(Records from a data source)

(* ===== verification/HttpServer.v ===== *)
(** * The threads of the socket HTTP server

    Models src/daemon/http/server/http_server.hpp (and the same loops of
    src/daemon/server/lifecycle): one thread that accepts connections, a detached
    thread for each connection, and the thread that starts and stops the server.
    They share the flag [running_], the socket and the counter of connections; a
    step is one access to what they share. *)

From stdpp Require Import relations.
From S2P Require Import Prelude CxxString CxxStd Store Json PlainJson HttpParser.

(** Where the accepting thread is. *)
Inductive AcceptPc :=
  | NoThread                (* not started, or joined *)
  | Checking                (* about to test running_ *)
  | Waiting                 (* in accept() *)
  | Counted (prev : Z)      (* after fetch_add, with the count before it *)
  | Rejecting               (* over the limit, before fetch_sub *)
  | Finished.               (* left the loop, not joined *)

(** Where the thread that owns the server is. *)
Inductive OwnerPc := Idle | Closing | Joining.

Record Server := mkServer {
  running_ : bool; server_fd_open : bool; accept_pc : AcceptPc; owner_pc : OwnerPc;
  handlers : list nat;            (* connections whose thread has not yet counted down *)
  active_connections_ : Z;        (* std::atomic<size_t> *)
  exists_ : bool;                 (* the object has not been destroyed *)
}.

Definition add_size_t (a b : Z) : Z := ((a + b) mod 2 ^ 64)%Z.
Definition new_server : Server := mkServer false false NoThread Idle [] 0 true.

Inductive server_step : Server -> Server -> Prop :=
  (* start(): the socket is there and listens *)
  | step_start f o h a :
      server_step (mkServer false f NoThread Idle h a o) (mkServer true true Checking Idle h a o)
  (* acceptLoop() *)
  | step_enter f own h a o :
      server_step (mkServer true f Checking own h a o) (mkServer true f Waiting own h a o)
  | step_leave f own h a o :
      server_step (mkServer false f Checking own h a o) (mkServer false f Finished own h a o)
  | step_accept_fails r f own h a o :
      server_step (mkServer r f Waiting own h a o) (mkServer r f Checking own h a o)
  | step_accepts r own h a o :
      server_step (mkServer r true Waiting own h a o) (mkServer r true (Counted a) own h (add_size_t a 1) o)
  | step_over_limit r f own h a o prev : (MAX_CONCURRENT_CONNECTIONS <= prev)%Z ->
      server_step (mkServer r f (Counted prev) own h a o) (mkServer r f Rejecting own h a o)
  | step_reject r f own h a o :
      server_step (mkServer r f Rejecting own h a o) (mkServer r f Checking own h (add_size_t a (-1)) o)
  | step_spawn r f own h a o prev c : (prev < MAX_CONCURRENT_CONNECTIONS)%Z ->
      server_step (mkServer r f (Counted prev) own h a o) (mkServer r f Checking own (c :: h) a o)
  (* the end of handleConnection() *)
  | step_handled r f pc own h h' a o c :
      server_step (mkServer r f pc own (h ++ c :: h') a o) (mkServer r f pc own (h ++ h') (add_size_t a (-1)) o)
  (* stop() *)
  | step_stop f pc h a o :
      server_step (mkServer true f pc Idle h a o) (mkServer false f pc Closing h a o)
  | step_close r f pc h a o :
      server_step (mkServer r f pc Closing h a o) (mkServer r false pc Joining h a o)
  | step_join r f h a o :
      server_step (mkServer r f Finished Joining h a o) (mkServer r f NoThread Idle h a o)
  (* the end of the destructor, whose stop() has nothing more to do *)
  | step_destroy f h a :
      server_step (mkServer false f NoThread Idle h a true) (mkServer false f NoThread Idle h a false).

(** ** The counter *)

(** A connection that is counted and has no thread. *)
Definition in_hand (pc : AcceptPc) : nat := match pc with Counted _ | Rejecting => 1 | _ => 0 end.

Record counted (s : Server) : Prop := {
  ct_exact : active_connections_ s = Z.of_nat (length (handlers s) + in_hand (accept_pc s));
  ct_bound : (Z.of_nat (length (handlers s)) <= MAX_CONCURRENT_CONNECTIONS)%Z;
  ct_prev : forall prev, accept_pc s = Counted prev -> (Z.of_nat (length (handlers s)) <= prev)%Z;
}.

Lemma add_size_t_exact a b : (0 <= a + b < 2 ^ 64)%Z -> add_size_t a b = (a + b)%Z.
Proof. intros H. unfold add_size_t. by rewrite Z.mod_small. Qed.

Lemma in_hand_le pc : in_hand pc <= 1.
Proof. destruct pc; cbn; lia. Qed.

Lemma counted_step s s' : counted s -> server_step s s' -> counted s'.
Proof.
  intros [He Hb Hp] Hstep. pose proof (in_hand_le (accept_pc s)). unfold MAX_CONCURRENT_CONNECTIONS in *.
  destruct Hstep; cbn [active_connections_ handlers accept_pc in_hand] in *;
    (constructor; cbn [active_connections_ handlers accept_pc in_hand length] in *; rewrite ?length_app in *; cbn [length] in *; unfold MAX_CONCURRENT_CONNECTIONS);
    try (intros ? Heq; first [discriminate Heq|injection Heq as <-|specialize (Hp _ Heq)]);
    try (specialize (Hp _ eq_refl)); rewrite ?add_size_t_exact by lia; unfold MAX_CONCURRENT_CONNECTIONS in *; lia.
Qed.

(** C34. The server never handles more than its limit of connections at a time: in
    every state it can reach, with whatever interleaving of accepting, handling,
    stopping and starting again, at most a thousand connections have a thread, and
    the counter is exact, without wrapping. *)
Theorem connections_bounded s :
  rtc server_step new_server s ->
  (Z.of_nat (length (handlers s)) <= MAX_CONCURRENT_CONNECTIONS)%Z /\
  active_connections_ s = Z.of_nat (length (handlers s) + in_hand (accept_pc s)).
Proof.
  intros Hrun. assert (counted s) as [He Hb _]; [|done].
  assert (forall a b, rtc server_step a b -> counted a -> counted b) as Hinv.
  { induction 1; eauto using counted_step. }
  apply (Hinv _ _ Hrun). constructor; cbn; unfold MAX_CONCURRENT_CONNECTIONS; try lia. done.
Qed.

(** ** Runs *)

Definition serving : Server := mkServer true true Checking Idle [7] 1 true.

Lemma serving_reached : rtc server_step new_server serving.
Proof.
  eapply rtc_l; [apply step_start|]. eapply rtc_l; [apply step_enter|]. eapply rtc_l; [apply step_accepts|].
  eapply rtc_l; [apply (step_spawn _ _ _ _ _ _ _ 7); unfold MAX_CONCURRENT_CONNECTIONS; lia|]. apply rtc_refl.
Qed.

Lemma connections_bounded_witness : (Z.of_nat (length (handlers serving)) <= MAX_CONCURRENT_CONNECTIONS)%Z /\ active_connections_ serving = 1%Z.
Proof. destruct (connections_bounded serving serving_reached) as [Hb Ha]. split; [exact Hb|exact Ha]. Defined.

(** Connections are not waited for: the server can be destroyed while a thread that
    uses it is running. *)
Example destroyed_under_a_handler : exists s,
  rtc server_step new_server s /\ exists_ s = false /\ handlers s = [7].
Proof.
  exists (mkServer false false NoThread Idle [7] 1 false). split; [|done].
  etransitivity; [apply serving_reached|].
  eapply rtc_l; [apply step_stop|]. eapply rtc_l; [apply step_close|]. eapply rtc_l; [apply step_leave|].
  eapply rtc_l; [apply step_join|]. eapply rtc_l; [apply step_destroy|]. apply rtc_refl.
Qed.
Lemma budget_step start key now t2 key' entries t :
  entry_ok t entries -> (start <= t)%Z -> (t <= now <= t2)%Z -> (now < start + window)%Z ->
  ((if (allow now t2 key' entries).1 && String.eqb key' key then 1 else 0) +
   budget start key (allow now t2 key' entries).2 <= budget start key entries)%Z.
Proof.
  intros Hok Hst Ht Hlt. unfold budget. destruct (String.eqb_spec key' key) as [->|Hne].
  2: { rewrite andb_false_r, allow_other by done. lia. }
  rewrite andb_true_r.
  destruct (allow_self now t2 key entries t Hok Ht) as (e' & He' & _ & _ & Hcase). rewrite He'.
  assert (0 < window)%Z as Hpos by (unfold second; lia).
  destruct (entries !! key) as [e|] eqn:He; cbn [default from_option id] in Hcase.
  - pose proof (Hok _ _ He). case_bool_decide as Hexp; destruct Hcase as [-> Hc]; [destruct Hc as [-> _]|rewrite Hc].
    + rewrite (proj2 (Z.leb_le start now)) by lia. destruct (Z.leb_spec start (re_window_start e)); [lia|].
      destruct (allow now t2 key entries).1; lia.
    + destruct (start <=? re_window_start e)%Z; lia.
  - rewrite bool_decide_eq_false_2 in Hcase by (cbn; lia). cbn [re_window_start re_count] in Hcase.
    destruct Hcase as [-> ->]. rewrite (proj2 (Z.leb_le start t2)) by lia. lia.
Qed.

Lemma admitted_budget start key rs t entries :
  entry_ok t entries -> (start <= t)%Z -> in_order t rs ->
  Forall (fun r => r.1.1 < start + window)%Z rs ->
  (admitted key rs entries <= budget start key entries)%Z.
Proof.
  revert t entries. induction rs as [|[[now t2] key'] rs IH]; intros t entries Hok Hst Hord Hall.
  - cbn [admitted]. unfold budget. destruct (entries !! key) as [e|] eqn:He; [|lia].
    apply Hok in He. destruct (start <=? re_window_start e)%Z; lia.
  - destruct Hord as [Ht Hord]. apply Forall_cons in Hall as [Hlt Hall]. cbn [fst snd] in *.
    cbn [admitted allow_request fst snd].
    pose proof (budget_step start key now t2 key' entries t Hok Hst Ht Hlt) as Hstep.
    unfold allow_request. cbn [fst snd].
    destruct (allow now t2 key' entries) as [ok entries'] eqn:Ha. cbn [fst snd] in *.
    assert (entry_ok t2 entries') as Hok' by (replace entries' with (allow now t2 key' entries).2 by (by rewrite Ha); by eapply allow_ok).
    specialize (IH t2 entries' Hok' ltac:(lia) Hord Hall). lia.
Qed.
(** The bulk routes ask no access rule and compare no tenant: a caller who is
    not signed in, refused the deletion of a system-managed row through its own
    route, deletes it in bulk, and from the path of another tenant. *)
Theorem bulk_routes_open :
  (entity_id_route (jl := demo_json) demo_hmac (fun _ _ _ => None) (Some sealed) None "k" None loadDefault
     1000 50 true 1000 0 0 (demo_delete "") "acme" "Note" no_requests).1 =
    Ok (Responded (mkResponse 403 "This entity is system-managed and not reachable via the API")) /\
  (plain_gate 1000 50 true 0 0 bulk_request no_requests).1 = Ok None /\
  let r := handleBulkDelete (fun _ => "") acme_notes (JArray [JString "1"]) (notes "other") in
  r.1 = Ok (counted "deleted" "ids" [JString "1"]) /\ row r.2 "Note" "1" = None.
Proof. split; [vm_compute; reflexivity|]. split; [vm_compute; reflexivity|]. vm_compute. by split. Qed.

— BRIEF —
Using the entries shown above, reproduce verbatim the lines from the line bearing "every state it" to the line bearing "s)) <= MAX_CONCURRENT_CONNECTIONS)%Z /\", inclusive.

— ANSWER TO THIS EXERCISE —
    every state it can reach, with whatever interleaving of accepting, handling,
    stopping and starting again, at most a thousand connections have a thread, and
    the counter is exact, without wrapping. *)
Theorem connections_bounded s :
  rtc server_step new_server s ->
  (Z.of_nat (length (handlers s)) <= MAX_CONCURRENT_CONNECTIONS)%Z /\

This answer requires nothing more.